Records excerpted from a collection:

_ _ _ _ _ _ _

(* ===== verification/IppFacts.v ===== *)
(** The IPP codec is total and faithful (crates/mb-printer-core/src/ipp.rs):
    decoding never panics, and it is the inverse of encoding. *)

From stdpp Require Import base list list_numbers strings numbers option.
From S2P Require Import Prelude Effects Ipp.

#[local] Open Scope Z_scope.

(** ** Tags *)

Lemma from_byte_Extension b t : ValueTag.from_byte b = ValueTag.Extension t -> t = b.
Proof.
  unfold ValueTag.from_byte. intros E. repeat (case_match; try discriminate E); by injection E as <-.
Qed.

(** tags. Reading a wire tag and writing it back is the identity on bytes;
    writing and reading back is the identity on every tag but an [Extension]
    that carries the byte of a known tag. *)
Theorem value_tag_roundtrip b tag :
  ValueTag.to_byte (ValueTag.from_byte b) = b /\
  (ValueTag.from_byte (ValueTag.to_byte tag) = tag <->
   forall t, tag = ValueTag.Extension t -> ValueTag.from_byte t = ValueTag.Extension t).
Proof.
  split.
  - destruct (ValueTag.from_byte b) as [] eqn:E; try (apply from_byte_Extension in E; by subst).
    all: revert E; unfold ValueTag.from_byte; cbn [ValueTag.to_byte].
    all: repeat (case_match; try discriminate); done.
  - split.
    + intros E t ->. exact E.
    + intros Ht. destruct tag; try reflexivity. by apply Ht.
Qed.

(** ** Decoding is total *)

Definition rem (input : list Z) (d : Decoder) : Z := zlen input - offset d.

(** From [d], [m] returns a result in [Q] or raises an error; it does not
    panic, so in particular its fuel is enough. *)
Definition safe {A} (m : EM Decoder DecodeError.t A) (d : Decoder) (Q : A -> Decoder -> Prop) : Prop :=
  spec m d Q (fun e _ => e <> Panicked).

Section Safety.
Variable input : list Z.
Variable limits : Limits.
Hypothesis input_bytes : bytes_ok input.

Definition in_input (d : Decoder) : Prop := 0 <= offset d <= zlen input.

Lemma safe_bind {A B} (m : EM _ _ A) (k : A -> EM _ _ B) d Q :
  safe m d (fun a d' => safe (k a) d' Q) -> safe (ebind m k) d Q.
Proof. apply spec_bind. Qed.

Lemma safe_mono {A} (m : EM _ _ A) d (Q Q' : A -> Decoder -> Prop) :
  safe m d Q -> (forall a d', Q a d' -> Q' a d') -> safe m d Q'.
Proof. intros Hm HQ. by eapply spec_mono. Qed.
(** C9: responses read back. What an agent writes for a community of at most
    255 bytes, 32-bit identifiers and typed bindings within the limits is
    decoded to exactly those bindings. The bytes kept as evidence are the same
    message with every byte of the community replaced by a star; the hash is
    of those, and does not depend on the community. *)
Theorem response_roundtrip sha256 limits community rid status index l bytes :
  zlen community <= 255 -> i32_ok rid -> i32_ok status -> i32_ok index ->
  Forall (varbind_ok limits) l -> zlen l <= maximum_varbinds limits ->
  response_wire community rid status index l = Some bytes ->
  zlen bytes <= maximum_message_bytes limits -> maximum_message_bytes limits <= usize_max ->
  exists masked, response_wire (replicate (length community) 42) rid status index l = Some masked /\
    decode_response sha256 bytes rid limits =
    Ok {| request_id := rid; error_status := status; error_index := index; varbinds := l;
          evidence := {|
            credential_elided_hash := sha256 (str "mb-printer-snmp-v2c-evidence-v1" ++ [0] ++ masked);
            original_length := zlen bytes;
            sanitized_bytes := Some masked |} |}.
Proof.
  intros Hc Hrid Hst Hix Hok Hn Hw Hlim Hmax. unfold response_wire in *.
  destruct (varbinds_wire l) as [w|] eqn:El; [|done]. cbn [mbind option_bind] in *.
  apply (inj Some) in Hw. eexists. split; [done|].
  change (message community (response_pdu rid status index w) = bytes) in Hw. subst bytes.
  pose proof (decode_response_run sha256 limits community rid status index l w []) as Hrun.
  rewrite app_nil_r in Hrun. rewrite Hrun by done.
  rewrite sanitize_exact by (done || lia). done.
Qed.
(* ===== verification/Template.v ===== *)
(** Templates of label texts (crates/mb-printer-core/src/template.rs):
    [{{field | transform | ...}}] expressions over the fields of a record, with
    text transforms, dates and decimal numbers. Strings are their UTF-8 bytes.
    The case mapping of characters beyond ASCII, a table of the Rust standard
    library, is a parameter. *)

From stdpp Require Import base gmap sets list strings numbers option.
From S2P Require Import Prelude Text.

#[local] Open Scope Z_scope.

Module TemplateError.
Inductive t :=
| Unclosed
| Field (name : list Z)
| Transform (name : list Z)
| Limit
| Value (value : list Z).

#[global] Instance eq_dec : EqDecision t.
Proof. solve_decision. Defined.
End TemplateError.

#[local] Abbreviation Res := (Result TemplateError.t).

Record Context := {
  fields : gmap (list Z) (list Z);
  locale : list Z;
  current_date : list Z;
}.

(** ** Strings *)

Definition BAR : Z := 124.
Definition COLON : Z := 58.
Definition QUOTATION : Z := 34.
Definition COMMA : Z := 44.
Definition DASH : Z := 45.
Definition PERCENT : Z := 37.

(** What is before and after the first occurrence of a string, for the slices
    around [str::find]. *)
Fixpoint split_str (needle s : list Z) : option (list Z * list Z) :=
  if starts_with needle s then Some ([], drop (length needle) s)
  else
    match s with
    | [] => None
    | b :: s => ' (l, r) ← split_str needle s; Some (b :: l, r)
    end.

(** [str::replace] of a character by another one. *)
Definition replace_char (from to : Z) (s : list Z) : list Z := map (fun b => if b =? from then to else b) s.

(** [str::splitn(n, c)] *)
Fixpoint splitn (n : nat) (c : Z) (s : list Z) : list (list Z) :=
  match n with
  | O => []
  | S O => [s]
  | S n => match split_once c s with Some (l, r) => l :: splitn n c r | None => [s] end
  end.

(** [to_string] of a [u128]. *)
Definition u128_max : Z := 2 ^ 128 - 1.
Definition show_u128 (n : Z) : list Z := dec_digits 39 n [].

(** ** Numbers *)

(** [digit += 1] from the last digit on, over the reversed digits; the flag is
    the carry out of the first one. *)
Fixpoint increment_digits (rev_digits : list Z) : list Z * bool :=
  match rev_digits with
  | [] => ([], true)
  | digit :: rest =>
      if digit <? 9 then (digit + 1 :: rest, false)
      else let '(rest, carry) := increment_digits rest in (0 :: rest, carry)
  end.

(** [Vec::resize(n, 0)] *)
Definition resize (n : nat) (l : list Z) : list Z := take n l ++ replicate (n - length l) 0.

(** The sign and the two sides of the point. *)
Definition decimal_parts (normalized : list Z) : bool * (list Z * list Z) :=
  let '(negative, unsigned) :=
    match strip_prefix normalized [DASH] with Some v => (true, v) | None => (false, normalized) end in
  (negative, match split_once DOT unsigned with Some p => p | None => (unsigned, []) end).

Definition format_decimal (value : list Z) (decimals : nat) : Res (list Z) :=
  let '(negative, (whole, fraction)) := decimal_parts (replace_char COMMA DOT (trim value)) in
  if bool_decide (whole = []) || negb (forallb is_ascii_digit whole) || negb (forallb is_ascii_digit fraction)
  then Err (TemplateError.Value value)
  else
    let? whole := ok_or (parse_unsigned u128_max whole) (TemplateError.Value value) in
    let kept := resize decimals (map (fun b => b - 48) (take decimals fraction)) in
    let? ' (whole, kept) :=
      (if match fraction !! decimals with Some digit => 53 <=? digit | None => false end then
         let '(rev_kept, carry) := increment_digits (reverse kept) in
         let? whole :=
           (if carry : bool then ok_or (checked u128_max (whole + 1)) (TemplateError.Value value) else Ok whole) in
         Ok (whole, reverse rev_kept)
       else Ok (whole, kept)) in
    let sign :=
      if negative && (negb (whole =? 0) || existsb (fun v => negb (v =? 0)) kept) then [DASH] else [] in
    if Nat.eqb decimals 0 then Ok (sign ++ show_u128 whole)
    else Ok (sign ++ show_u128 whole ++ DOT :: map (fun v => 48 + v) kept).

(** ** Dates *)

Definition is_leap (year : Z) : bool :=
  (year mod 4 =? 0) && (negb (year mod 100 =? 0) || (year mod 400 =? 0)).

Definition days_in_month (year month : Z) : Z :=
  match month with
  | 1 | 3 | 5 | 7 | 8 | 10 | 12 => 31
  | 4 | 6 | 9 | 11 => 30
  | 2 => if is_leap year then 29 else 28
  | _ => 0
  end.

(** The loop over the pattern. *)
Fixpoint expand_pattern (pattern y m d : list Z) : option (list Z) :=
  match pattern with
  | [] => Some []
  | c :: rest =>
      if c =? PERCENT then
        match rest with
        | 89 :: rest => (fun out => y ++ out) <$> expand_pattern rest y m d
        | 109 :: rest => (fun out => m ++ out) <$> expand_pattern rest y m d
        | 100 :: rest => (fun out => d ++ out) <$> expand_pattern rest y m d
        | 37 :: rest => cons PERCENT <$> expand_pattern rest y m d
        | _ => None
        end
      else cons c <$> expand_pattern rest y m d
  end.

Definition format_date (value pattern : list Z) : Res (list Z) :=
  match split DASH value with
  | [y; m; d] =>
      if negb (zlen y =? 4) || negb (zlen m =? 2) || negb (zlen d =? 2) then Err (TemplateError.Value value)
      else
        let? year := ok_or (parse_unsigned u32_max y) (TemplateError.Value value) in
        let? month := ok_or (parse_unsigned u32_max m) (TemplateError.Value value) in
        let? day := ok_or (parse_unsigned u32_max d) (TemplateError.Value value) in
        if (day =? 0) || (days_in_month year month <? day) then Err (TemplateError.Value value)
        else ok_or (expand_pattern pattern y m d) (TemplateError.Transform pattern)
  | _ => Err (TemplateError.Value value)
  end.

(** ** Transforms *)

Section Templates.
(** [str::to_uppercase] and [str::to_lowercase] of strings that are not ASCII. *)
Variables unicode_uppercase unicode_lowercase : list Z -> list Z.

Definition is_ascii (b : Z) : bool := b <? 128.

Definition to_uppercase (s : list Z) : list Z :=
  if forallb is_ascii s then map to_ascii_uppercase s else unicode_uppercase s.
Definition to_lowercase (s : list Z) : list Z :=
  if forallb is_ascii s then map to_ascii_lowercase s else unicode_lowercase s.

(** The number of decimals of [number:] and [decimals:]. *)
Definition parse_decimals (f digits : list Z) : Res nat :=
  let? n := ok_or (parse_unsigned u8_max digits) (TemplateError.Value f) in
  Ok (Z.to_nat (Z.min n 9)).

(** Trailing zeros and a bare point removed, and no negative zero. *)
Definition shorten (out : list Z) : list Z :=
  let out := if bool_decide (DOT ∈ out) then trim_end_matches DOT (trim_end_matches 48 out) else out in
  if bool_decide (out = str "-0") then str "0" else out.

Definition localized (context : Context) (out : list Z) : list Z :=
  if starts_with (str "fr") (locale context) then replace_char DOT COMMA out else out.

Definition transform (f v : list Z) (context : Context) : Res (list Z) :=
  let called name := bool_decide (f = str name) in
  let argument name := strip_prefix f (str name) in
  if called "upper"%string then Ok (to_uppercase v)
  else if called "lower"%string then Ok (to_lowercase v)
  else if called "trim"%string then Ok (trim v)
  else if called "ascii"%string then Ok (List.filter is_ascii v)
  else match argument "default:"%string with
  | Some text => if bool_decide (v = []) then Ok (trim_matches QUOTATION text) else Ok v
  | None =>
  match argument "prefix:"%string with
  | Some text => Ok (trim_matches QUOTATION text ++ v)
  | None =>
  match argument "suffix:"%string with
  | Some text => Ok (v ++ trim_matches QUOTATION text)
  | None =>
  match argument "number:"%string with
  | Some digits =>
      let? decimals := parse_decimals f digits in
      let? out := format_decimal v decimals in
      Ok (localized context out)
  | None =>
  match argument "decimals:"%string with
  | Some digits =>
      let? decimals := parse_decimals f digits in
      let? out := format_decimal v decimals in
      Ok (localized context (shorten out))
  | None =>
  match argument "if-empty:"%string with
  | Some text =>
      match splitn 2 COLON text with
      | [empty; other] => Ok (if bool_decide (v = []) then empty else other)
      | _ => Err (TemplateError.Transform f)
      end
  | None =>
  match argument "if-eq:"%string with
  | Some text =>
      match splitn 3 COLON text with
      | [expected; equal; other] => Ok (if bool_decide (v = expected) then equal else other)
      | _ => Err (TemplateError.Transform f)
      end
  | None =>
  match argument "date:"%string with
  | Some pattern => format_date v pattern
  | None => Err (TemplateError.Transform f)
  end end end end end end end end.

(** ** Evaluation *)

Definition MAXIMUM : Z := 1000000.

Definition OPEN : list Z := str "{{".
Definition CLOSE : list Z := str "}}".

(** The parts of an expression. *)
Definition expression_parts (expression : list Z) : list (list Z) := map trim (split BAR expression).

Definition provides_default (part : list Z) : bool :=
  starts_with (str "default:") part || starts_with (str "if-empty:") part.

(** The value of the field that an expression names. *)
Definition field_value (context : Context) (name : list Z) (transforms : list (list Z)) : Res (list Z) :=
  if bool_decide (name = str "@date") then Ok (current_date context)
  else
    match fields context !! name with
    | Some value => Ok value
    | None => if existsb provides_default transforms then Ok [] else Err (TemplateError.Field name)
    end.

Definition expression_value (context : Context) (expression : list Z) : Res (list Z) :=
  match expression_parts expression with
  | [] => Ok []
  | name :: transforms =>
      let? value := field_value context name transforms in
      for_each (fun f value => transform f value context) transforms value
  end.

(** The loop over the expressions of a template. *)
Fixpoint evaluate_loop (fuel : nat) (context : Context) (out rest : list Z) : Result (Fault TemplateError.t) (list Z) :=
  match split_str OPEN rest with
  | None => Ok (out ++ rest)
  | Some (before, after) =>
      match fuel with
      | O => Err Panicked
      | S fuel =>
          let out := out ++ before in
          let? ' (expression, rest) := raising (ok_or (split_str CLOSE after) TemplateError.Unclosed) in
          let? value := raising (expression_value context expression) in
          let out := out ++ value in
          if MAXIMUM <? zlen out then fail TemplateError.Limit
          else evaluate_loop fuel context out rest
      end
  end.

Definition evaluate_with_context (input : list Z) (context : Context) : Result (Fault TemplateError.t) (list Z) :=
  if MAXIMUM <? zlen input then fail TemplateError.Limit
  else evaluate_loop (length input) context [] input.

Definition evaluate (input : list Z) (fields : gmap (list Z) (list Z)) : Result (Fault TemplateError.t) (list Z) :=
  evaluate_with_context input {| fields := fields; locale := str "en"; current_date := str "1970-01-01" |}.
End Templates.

_ _ _ _ _ _ _

Task directions: What you give back must be the stretch above, starting at the line with "Definition provides_default (part" and ending at the line with "let? ' (expression, rest)", copied exactly.

Problem solution:
Definition provides_default (part : list Z) : bool :=
  starts_with (str "default:") part || starts_with (str "if-empty:") part.

(** The value of the field that an expression names. *)
Definition field_value (context : Context) (name : list Z) (transforms : list (list Z)) : Res (list Z) :=
  if bool_decide (name = str "@date") then Ok (current_date context)
  else
    match fields context !! name with
    | Some value => Ok value
    | None => if existsb provides_default transforms then Ok [] else Err (TemplateError.Field name)
    end.

Definition expression_value (context : Context) (expression : list Z) : Res (list Z) :=
  match expression_parts expression with
  | [] => Ok []
  | name :: transforms =>
      let? value := field_value context name transforms in
      for_each (fun f value => transform f value context) transforms value
  end.

(** The loop over the expressions of a template. *)
Fixpoint evaluate_loop (fuel : nat) (context : Context) (out rest : list Z) : Result (Fault TemplateError.t) (list Z) :=
  match split_str OPEN rest with
  | None => Ok (out ++ rest)
  | Some (before, after) =>
      match fuel with
      | O => Err Panicked
      | S fuel =>
          let out := out ++ before in
          let? ' (expression, rest) := raising (ok_or (split_str CLOSE after) TemplateError.Unclosed) in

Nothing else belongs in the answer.